Jian'an poetry, or Chien'an poetry (建安風骨) refers to those types or styles of poetry particularly associated with the end of the Han dynasty and the beginning of the Six Dynasties era of China. This poetry category is particularly important because in the case of the Jian'an poetic developments, there is a special difficulty in matching the chronology of changes in poetry with the usual Chinese dynastic chronology based on the political leadership of the times.

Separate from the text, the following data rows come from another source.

(** * Sales analytics system: parser, validator/filter, aggregator, enricher

    A shallow embedding of [utils/file_handler.py], [utils/data_processor.py]
    and [utils/api_handler.py], followed by the properties of the
    specification that concern them.

    Conventions of the embedding.
    - A Python [str] is a Rocq [string], one [ascii] per code point; the
      strings of the model are those whose code points are below 256.
    - A Python [int] is a [Z].
    - A Python [float] is a binary64 [float] (the kernel's primitive floats).
      The aggregation code never names a numeric type, so it is embedded once,
      over the class [PyNum], and run at two instances: [float] (what the
      parser produces) and [Q] (what the same code computes on
      [fractions.Fraction] prices, that is, in exact arithmetic).
    - A transaction dictionary is a record of eight optional fields: a field
      that is [None] is a key missing from the dictionary, so every
      [except KeyError] of the source has its branch here.
    - A dictionary used as an ordered table (region, product and day
      statistics) is an association list in insertion order; the product
      catalogue, only ever looked up, is a [gmap].
    - An exception is a value of [exn]; a call that may raise returns a
      [result]. The conversions [int] and [float] of a string raise
      [ValueError] only, and return an [option]. *)

From Stdlib Require Import ZArith QArith Qabs List String Ascii Bool Lia Lqa.
From Stdlib Require Import Floats Permutation Sorted.
From stdpp Require Import gmap.
Import ListNotations.
(** * Plan2ics: schedule table to calendar events

    A shallow embedding of [Release/Ver1/Plan2ics.py] (class
    [ScheduleConverter]): the parser of the schedule table
    ([parse_schedule]), the week grouping of [display_weeks], and the event
    builder and export of [generate_ics].

    Conventions of the embedding.
    - A Python [str] is the list of its code points ([pystr]).
    - The Unicode character tables that [str.strip], [str.lower], [int] and
      the [re] classes [\s], [\d], [\w] consult are not part of the program;
      they are a parameter ([ucd]).  [latin1] gives them for the code
      points below 256 and is used to run the model on concrete rows.
    - A Python [dict] is an association list in insertion order whose keys
      are pairwise distinct ([dict_set] keeps the position of a key that is
      already there, as Python does).
    - A [datetime.date] is represented by its proleptic Gregorian ordinal
      ([date.toordinal()]); the constructor [datetime.date(y, m, d)] is
      [date_new], which is [None] where Python raises [ValueError].
    - The parsed document is a tree of tags and strings ([node]) on which
      BeautifulSoup's [find], [find_all] and [get_text] are defined.
    - Message boxes and the file written are returned as a list of
      effects. *)

From Stdlib Require Import List ZArith NArith Bool Lia String Ascii DecimalString.
From Stdlib Require Import Sorting.Sorted Sorting.Permutation.
Import ListNotations.

Local Open Scope Z_scope.

(* ================================================================== *)
(** ** Python strings *)

Module PyStr.

(** A [str]: the sequence of its Unicode code points. *)
Definition pystr : Type := list N.

(** A string literal of the source whose characters are all ASCII. *)
Fixpoint lit (s : string) : pystr :=
  match s with
  | EmptyString => []
  | String c s' => N_of_ascii c :: lit s'
  end.

Fixpoint eqb (a b : pystr) : bool :=
  match a, b with
  | [], [] => true
  | x :: a', y :: b' => N.eqb x y && eqb a' b'
  | _, _ => false
  end.

Lemma eqb_spec (a b : pystr) : reflect (a = b) (eqb a b).
Proof.
  revert b; induction a as [|x a IH]; intros [|y b]; simpl;
    try (constructor; congruence).
  destruct (N.eqb_spec x y) as [->|ne]; simpl.
  - destruct (IH b) as [->|ne]; constructor; congruence.
  - constructor; congruence.
Qed.

(** [x in s] for a set (or list) of strings. *)
Definition mem (x : pystr) (s : list pystr) : bool := existsb (eqb x) s.

(** The Unicode tables used by the program, as Python reads them:
    [isspace] is [str.isspace] on one character (also the class [\s]),
    [decimal] gives the value of a decimal digit (the class [\d], read by
    [int]), [isword] is the class [\w], and [lower] is [str.lower]. *)
Record ucd : Type := Ucd {
  isspace : N -> bool;
  decimal : N -> option Z;
  isword : N -> bool;
  lower : pystr -> pystr
}.

Section WithTables.
Variable U : ucd.

Fixpoint lstrip (s : pystr) : pystr :=
  match s with
  | [] => []
  | c :: s' => if isspace U c then lstrip s' else s
  end.

Definition rstrip (s : pystr) : pystr := rev (lstrip (rev s)).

For example, according to Burton Watson, the first major poet of the new shi style that emerged at this time was Cao Zhi, one of the sons of Cao Cao,[1] a family which came into power at the end of Han and developed further during the Three Kingdoms era of the Six Dynasties period.

Time period[edit]

The term Jian'an poetry covers the final years at the end of the Han Dynasty and during which the Cao family was rising, or risen, to prominence were known as the Jian'an era (196-220), the final reign era of Emperor Xian of Han: the following period is known as the Three Kingdoms era, due to the three kingdoms which divided up the Han Dynasty, and war with one another for succession to the Han empire. A prominent Han dynasty general, Cao Cao effectively took control of the Han dynasty from the Liu imperial family, and following Cao Cao's death, his son Cao Pi formalized this by accepting the abdication of the last titular ruler of Han and establishing the Cao family as the ruling dynastic family of a new state, Wei (also known as Cao Wei), one of the Three Kingdoms which were successor states to the Han empire. Besides their role as leaders in war and politics, the Cao family also had an important role in the field of poetry and literature.

Three Caos[edit]

Cao Cao and his sons Cao Pi and Cao Zhi are collectively known as the "Three Caos" of poetry. Along with several other poets, such as Xu Gan and the other Seven Scholars of Jian'an, their poems form the backbone of the jian'an style.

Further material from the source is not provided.